DATA FOR THIS TASK ▸
╔══

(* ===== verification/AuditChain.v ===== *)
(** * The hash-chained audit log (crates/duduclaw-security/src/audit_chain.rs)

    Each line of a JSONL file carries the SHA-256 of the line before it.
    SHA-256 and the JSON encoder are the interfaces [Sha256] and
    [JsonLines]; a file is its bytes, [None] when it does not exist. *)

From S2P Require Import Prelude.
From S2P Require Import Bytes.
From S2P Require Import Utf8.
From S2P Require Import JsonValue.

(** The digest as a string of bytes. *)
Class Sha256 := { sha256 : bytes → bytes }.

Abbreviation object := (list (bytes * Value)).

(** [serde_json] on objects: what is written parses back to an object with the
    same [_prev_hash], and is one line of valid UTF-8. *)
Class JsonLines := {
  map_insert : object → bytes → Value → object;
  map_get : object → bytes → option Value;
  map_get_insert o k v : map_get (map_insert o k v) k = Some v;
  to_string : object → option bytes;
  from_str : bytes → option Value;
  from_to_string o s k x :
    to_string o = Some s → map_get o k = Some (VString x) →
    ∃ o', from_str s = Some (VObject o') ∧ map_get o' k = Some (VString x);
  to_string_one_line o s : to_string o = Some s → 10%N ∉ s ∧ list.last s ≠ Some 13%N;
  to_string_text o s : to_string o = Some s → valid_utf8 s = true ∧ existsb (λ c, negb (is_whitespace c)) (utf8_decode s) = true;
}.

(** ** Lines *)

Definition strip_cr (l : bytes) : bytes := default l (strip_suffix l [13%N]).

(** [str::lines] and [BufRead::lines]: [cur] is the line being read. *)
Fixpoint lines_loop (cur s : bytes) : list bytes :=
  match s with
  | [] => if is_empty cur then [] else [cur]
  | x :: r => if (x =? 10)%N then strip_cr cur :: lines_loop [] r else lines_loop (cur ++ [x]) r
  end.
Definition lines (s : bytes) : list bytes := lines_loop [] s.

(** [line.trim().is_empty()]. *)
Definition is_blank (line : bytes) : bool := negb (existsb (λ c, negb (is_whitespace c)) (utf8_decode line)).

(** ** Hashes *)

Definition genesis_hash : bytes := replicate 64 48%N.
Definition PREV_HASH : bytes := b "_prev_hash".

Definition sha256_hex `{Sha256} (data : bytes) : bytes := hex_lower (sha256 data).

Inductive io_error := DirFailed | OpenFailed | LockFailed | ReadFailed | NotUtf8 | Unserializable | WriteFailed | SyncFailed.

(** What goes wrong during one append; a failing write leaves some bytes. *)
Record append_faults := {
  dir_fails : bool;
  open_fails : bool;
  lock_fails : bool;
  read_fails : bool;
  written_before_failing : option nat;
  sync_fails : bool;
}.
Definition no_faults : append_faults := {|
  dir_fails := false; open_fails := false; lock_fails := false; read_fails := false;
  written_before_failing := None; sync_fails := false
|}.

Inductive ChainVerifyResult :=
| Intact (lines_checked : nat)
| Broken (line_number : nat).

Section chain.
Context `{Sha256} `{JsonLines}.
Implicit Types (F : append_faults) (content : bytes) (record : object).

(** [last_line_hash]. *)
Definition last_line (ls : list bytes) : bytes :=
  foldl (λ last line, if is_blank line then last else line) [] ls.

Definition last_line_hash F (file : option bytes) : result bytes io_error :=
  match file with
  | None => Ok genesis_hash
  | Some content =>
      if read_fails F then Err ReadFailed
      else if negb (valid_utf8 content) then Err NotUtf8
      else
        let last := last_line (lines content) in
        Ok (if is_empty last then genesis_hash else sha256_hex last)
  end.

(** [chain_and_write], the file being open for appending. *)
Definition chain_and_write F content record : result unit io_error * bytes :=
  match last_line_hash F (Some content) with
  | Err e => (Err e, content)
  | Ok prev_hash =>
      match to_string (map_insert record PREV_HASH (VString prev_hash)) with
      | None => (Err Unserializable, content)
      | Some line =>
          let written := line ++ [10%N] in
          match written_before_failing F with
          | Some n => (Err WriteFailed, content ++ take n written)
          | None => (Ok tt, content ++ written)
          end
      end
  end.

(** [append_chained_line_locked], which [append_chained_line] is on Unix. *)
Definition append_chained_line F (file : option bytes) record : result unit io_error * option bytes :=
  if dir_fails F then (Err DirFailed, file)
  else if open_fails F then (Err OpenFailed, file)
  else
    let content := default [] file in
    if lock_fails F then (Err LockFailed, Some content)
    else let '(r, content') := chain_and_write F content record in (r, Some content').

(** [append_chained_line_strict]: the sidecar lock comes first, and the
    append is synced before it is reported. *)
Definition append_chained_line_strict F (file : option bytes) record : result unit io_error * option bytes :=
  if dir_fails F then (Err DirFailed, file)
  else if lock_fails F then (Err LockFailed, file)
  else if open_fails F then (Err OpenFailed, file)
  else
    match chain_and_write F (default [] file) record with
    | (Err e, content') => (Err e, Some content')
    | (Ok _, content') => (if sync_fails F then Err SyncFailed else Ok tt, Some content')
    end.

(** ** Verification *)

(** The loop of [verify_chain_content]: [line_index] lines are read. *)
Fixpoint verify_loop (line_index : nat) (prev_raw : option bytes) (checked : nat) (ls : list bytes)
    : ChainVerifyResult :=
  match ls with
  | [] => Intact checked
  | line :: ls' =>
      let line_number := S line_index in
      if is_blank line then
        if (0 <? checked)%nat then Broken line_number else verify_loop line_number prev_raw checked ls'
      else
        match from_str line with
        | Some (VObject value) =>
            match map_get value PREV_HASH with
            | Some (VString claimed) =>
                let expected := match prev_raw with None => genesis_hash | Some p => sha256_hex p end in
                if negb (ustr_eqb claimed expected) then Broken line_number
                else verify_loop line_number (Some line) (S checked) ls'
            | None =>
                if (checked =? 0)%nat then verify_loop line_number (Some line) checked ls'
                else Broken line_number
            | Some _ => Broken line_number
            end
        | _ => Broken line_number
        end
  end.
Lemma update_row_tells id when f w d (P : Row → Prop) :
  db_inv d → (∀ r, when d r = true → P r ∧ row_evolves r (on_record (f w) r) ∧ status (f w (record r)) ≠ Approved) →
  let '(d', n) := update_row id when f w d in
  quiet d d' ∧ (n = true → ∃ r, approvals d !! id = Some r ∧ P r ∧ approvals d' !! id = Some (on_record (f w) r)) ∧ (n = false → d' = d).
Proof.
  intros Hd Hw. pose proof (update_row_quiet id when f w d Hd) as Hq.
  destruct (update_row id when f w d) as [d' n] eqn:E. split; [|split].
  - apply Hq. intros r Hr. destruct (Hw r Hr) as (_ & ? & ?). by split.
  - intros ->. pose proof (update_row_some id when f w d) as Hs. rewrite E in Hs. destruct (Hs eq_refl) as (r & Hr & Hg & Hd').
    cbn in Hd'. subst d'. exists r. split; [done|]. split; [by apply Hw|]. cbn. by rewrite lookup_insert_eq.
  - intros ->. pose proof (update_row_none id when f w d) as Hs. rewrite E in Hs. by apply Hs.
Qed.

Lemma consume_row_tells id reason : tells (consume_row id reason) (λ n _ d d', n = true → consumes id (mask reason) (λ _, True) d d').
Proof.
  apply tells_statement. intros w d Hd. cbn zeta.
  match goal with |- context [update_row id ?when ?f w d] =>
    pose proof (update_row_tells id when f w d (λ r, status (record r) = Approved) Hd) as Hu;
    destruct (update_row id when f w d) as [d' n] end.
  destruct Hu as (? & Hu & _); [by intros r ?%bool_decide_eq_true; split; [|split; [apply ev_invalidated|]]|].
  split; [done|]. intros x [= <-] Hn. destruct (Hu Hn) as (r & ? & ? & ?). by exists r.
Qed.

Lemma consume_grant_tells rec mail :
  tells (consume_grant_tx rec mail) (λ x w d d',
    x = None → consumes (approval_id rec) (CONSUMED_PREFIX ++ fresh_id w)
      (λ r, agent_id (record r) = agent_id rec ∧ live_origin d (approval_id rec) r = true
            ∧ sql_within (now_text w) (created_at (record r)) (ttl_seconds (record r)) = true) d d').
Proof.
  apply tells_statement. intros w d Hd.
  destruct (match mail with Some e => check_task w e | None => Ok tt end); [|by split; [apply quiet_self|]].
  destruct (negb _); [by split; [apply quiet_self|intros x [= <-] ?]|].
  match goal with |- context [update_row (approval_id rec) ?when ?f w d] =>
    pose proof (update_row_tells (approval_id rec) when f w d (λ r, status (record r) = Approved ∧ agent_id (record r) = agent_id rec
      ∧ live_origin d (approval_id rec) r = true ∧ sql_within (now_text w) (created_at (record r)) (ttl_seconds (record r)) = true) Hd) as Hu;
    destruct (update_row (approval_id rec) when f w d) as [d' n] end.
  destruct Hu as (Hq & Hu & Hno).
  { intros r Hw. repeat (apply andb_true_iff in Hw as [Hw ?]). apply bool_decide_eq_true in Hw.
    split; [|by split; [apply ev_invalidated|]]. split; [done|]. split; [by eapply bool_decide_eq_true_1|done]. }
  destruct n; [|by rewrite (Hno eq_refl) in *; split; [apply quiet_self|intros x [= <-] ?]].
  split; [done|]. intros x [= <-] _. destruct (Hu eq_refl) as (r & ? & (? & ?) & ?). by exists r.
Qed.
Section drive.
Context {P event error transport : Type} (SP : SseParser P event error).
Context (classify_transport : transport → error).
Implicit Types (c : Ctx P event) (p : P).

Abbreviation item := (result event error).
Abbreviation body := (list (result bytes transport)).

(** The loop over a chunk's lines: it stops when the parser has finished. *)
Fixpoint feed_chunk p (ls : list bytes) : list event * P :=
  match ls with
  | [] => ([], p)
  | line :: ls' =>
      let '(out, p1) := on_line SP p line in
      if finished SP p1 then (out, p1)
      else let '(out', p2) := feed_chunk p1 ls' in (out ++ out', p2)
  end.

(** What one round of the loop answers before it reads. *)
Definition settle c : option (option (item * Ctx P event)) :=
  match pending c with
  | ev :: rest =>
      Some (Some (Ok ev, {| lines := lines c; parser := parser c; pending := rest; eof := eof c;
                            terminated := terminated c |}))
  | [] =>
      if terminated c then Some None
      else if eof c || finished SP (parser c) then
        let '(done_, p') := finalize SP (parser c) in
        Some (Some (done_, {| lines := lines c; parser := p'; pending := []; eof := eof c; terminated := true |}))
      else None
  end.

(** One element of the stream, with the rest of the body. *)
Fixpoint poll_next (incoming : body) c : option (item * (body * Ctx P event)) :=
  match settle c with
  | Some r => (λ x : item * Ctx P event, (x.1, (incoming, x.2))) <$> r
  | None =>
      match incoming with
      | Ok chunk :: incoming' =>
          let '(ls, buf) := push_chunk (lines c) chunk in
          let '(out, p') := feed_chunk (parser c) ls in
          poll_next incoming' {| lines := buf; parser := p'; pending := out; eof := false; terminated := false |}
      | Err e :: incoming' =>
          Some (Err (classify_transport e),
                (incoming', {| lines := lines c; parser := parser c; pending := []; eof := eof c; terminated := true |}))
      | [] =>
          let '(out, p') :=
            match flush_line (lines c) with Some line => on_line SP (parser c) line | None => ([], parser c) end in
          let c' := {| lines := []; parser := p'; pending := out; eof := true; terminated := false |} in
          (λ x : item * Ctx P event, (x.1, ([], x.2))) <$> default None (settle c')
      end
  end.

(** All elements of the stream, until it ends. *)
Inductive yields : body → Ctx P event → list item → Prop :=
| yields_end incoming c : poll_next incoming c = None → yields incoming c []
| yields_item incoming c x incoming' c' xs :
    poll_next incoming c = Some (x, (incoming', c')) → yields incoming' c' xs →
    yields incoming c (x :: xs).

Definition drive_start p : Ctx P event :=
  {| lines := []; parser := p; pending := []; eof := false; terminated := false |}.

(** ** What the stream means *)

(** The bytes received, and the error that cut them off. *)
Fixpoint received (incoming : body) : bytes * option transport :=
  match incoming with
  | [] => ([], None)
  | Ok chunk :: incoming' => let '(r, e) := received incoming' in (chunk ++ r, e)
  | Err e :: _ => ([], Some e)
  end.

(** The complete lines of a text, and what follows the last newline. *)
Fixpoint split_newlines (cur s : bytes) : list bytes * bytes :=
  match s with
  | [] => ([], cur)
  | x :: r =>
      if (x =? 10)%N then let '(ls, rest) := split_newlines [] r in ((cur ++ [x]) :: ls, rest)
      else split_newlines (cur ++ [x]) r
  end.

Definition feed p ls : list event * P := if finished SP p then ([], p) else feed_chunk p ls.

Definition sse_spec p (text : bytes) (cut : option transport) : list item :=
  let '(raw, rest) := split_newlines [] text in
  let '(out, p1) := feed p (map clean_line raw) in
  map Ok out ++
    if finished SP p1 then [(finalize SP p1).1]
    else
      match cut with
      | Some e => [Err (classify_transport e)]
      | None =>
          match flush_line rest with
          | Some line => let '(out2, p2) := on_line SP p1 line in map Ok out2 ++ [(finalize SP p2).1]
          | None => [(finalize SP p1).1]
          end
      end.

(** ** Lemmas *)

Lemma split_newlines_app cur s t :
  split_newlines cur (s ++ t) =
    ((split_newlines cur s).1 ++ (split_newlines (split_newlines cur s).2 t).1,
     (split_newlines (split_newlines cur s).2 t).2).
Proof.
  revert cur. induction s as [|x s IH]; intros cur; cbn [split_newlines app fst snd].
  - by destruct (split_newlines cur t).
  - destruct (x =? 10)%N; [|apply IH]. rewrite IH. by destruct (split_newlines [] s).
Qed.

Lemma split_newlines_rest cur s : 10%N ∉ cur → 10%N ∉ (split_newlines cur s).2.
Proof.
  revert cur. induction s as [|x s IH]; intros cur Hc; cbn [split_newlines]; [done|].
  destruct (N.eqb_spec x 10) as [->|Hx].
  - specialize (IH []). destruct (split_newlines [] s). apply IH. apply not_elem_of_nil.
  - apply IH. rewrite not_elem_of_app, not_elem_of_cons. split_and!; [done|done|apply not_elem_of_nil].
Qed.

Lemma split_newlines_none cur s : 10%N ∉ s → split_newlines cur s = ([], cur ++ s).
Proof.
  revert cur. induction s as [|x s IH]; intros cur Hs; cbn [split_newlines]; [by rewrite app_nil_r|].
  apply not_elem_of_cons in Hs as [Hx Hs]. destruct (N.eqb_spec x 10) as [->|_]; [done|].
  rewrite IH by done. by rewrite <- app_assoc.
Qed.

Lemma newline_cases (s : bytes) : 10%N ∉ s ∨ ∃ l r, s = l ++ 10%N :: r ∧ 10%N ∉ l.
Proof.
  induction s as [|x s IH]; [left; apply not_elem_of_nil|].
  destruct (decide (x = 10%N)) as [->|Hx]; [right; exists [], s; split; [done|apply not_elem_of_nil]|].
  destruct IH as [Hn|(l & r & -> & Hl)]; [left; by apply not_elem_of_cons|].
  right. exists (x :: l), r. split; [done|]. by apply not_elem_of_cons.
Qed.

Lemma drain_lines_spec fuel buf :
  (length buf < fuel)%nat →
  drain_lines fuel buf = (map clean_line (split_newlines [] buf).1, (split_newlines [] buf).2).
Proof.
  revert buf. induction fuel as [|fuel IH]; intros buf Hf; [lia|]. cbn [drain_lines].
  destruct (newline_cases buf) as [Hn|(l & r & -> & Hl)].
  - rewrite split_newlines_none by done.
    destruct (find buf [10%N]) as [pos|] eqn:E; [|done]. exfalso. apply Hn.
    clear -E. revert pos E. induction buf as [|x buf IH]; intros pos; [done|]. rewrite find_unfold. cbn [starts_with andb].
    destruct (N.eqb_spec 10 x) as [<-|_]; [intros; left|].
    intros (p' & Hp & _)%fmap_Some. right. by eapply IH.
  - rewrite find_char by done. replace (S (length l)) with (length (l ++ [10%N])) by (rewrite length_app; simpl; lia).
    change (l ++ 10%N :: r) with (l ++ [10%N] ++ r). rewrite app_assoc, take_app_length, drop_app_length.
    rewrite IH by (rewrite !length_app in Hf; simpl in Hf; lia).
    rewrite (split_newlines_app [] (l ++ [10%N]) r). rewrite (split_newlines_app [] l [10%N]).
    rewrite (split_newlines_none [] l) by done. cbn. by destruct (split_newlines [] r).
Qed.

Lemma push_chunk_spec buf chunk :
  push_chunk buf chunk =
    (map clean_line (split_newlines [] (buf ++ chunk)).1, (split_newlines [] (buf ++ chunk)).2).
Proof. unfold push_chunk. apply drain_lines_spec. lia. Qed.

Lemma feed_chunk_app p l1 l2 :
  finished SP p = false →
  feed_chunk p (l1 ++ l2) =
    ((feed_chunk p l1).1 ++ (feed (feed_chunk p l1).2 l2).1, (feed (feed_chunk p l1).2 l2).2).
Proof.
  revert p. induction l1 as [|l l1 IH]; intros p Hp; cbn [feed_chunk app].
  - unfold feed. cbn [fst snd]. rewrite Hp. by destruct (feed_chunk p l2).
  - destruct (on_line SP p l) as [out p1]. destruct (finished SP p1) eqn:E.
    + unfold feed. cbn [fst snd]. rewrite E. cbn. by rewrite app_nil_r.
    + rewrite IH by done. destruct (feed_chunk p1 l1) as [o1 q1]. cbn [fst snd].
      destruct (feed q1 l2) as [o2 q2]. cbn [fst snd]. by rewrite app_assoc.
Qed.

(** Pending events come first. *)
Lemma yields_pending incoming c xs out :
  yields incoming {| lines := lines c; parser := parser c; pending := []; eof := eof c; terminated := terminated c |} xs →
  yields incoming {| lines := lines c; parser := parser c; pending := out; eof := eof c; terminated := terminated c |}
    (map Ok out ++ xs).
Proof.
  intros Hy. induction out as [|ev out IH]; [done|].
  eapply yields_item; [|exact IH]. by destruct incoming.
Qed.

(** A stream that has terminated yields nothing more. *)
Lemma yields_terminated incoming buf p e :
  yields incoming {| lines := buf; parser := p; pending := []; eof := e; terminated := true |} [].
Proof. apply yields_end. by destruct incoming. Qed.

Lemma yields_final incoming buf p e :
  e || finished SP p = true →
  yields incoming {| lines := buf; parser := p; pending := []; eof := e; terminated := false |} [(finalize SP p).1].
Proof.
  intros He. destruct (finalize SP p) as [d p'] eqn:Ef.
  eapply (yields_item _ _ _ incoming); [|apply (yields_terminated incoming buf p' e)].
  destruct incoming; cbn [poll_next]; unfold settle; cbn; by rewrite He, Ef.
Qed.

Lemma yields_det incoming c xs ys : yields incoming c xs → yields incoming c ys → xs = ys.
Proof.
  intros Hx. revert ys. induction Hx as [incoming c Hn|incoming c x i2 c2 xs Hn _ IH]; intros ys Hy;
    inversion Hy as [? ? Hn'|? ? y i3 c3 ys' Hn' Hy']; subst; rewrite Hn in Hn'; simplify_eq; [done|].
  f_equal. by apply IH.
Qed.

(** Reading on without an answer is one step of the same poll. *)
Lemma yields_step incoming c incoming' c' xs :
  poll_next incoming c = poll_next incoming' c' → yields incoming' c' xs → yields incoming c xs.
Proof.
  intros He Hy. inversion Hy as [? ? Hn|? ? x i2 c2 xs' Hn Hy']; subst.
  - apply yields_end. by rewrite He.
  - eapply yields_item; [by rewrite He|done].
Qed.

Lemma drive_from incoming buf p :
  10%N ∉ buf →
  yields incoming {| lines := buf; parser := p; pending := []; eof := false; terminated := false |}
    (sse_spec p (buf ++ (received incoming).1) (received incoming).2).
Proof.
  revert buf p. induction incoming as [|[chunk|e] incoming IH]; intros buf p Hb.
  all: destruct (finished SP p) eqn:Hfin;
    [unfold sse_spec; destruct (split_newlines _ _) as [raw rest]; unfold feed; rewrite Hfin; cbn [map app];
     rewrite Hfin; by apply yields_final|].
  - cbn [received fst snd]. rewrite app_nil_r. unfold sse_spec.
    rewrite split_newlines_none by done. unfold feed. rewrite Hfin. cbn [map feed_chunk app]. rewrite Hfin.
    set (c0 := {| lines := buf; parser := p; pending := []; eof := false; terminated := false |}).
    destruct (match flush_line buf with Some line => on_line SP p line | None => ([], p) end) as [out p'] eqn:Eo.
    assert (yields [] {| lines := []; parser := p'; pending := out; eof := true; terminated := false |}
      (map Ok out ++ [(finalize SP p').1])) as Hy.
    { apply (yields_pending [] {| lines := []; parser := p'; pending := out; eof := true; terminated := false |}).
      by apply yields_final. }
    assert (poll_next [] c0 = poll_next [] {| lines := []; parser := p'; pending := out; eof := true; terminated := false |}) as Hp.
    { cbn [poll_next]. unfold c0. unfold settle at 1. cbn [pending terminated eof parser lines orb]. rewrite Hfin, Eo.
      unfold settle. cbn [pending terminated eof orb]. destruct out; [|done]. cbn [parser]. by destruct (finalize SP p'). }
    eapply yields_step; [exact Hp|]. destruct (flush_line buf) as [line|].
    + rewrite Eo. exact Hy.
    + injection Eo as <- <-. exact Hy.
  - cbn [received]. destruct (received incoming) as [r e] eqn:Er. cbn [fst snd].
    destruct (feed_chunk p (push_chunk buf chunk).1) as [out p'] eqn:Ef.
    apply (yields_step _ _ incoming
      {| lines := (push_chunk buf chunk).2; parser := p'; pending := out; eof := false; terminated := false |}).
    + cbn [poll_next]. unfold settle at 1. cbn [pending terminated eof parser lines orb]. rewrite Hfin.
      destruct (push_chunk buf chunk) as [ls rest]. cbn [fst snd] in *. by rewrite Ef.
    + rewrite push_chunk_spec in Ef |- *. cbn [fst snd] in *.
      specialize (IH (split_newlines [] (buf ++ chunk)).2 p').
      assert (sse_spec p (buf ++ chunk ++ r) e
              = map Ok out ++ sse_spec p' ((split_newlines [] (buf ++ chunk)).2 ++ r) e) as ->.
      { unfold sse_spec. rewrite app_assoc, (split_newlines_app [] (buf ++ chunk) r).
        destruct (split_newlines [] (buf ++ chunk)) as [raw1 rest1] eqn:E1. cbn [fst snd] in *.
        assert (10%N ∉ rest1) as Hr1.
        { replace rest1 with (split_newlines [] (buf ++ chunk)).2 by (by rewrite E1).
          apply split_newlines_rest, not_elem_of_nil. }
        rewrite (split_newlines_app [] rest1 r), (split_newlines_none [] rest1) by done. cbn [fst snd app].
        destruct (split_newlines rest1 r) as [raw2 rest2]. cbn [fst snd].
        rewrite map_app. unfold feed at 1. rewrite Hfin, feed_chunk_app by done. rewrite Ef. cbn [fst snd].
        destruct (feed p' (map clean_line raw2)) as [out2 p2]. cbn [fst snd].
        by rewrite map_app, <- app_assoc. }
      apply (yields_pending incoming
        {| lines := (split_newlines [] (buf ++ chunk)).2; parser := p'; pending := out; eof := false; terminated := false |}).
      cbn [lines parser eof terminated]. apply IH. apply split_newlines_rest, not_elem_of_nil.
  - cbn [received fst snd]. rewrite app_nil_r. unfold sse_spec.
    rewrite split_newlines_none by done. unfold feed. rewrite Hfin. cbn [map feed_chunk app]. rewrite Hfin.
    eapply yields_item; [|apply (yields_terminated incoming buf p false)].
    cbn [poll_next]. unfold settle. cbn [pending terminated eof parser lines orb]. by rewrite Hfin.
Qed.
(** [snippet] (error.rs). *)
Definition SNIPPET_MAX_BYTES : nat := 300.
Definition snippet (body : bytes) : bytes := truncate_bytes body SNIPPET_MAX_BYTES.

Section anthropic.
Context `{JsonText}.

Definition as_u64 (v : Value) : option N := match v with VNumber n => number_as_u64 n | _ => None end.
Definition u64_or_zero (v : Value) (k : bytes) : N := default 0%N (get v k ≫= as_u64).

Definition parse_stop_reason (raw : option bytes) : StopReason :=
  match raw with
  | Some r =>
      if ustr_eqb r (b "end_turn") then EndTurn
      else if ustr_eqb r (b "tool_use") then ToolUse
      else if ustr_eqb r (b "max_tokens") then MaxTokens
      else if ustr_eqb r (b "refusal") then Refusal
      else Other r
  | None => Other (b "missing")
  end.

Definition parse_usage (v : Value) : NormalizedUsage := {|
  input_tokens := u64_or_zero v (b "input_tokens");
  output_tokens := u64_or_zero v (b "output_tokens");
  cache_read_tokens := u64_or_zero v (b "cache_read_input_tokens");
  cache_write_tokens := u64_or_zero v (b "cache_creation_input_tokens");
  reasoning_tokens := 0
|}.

╚══

ACTIVITY ▸ Scan the data above for the word "ReadFailed", then copy every line that holds it.

TASK RESPONSE ▸
Inductive io_error := DirFailed | OpenFailed | LockFailed | ReadFailed | NotUtf8 | Unserializable | WriteFailed | SyncFailed.
      if read_fails F then Err ReadFailed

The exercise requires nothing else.